Licarin B from Myristica fragrans improves insulin sensitivity via PPARγ and activation of GLUT4 in the IRS-1/PI3K/AKT pathway in 3T3-L1 adipocytes
RSC Advances Pub Date: 2016-08-17 DOI: 10.1039/C6RA13055K
Abstract
Peroxisome proliferator-activated receptors (PPARs) are ligand-activated transcription factors regulating lipid and glucose metabolism. The objective of the present study is to characterize the cellular effect of Licarin B (LB), a neolignan isolated from Myristica fragrans on the PPARγ and insulin signaling pathways in 3T3-L1 preadipocytes. The molecular mechanism of action of LB on PPARγ and insulin signaling pathways were studied using in vitro and in silico methods. Functional activation of PPARγ in vitro was confirmed by 3T3-L1 preadipocyte differentiation, regulation of target genes and protein expression. LB caused triglyceride accumulation during adipogenesis but significantly less compared to rosiglitazone (RG), a PPARγ full agonist. In in vitro time-resolved fluorescence resonance energy transfer-based competitive binding assay, LB showed an IC50 value of 2.4 μM whereas for RG and GW9662 it was 57.96 nM and 18.68 nM respectively.

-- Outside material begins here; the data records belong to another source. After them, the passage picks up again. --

(** C33: What a pass of the contract test certifies.  When the script prints a pass line, it
    is the one with 1178 tests; both device trees declare the memory map; every pinned file
    has its SHA-256; the init script brings the display up in the one safe order, announces
    the shell last, and does not exit in between, so that a failing display does not end
    process 1; and the panel firmware that the generator builds is the pinned one and is
    accepted by the parser, with its 204 records. *)
Theorem contract_pass_certifies src :
  match script src with
  | Ok line =>
      line = pass_line 1178 ∧ budget_ok src
      ∧ (∀ path hash, (path, hash) ∈ expected_source_hashes → ∃ b, file src path = Ok b ∧ sha256_hex b = hash)
      ∧ (∃ text places, read_text src rootfs_init = Ok text ∧ display_boot text places)
      ∧ panel_firmware src
  | Err _ => True
  end.
Proof.
  destruct (script src) as [line|e] eqn:E; [|done]. apply contract_script_ok in E as (-> & Hb & Hs). unfold bind_steps in Hs.
  rewrite !Forall_app in Hs. destruct_and!. split_and!; [done|done| | |].
  - intros path hash Hin. by eapply pinned_file.
  - by apply rootfs_certified.
  - by apply firmware_certified.
Qed.

(** The checked-in panel source passes the firmware steps up to the blob's SHA-256. *)
Lemma checked_in_firmware f :
  Forall passes (take 7 (firmware_steps {| file := f; panel_document := Ok jd9365_document |})).
Proof. repeat constructor; unfold passes; by_compute. Qed.

(** A missing anchor is no reason that the script reports. *)
Lemma missing_anchor token text start e : index_from token text start = Err e → reported e = Err e.
Proof. unfold index_from. destruct (str_find _ _ _); [done|]. by intros [= <-]. Qed.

Virtual screening of LB with PPARγ showed hydrophobic interactions with a binding energy of ?9.36 kcal mol?1. Interestingly enough LB improved insulin sensitivity by up regulating the GLUT4 expression and translocation via IRS-1/PI3K/AKT pathway, enhanced adiponectin secretion and modulated mRNA expression profile of PPARγ target genes C/EBPα, IRS-2, and LPL significantly compared to RG. This scientifically validate LB as a promising bioactive for insulin resistance and associated complications through its partial PPARγ activity.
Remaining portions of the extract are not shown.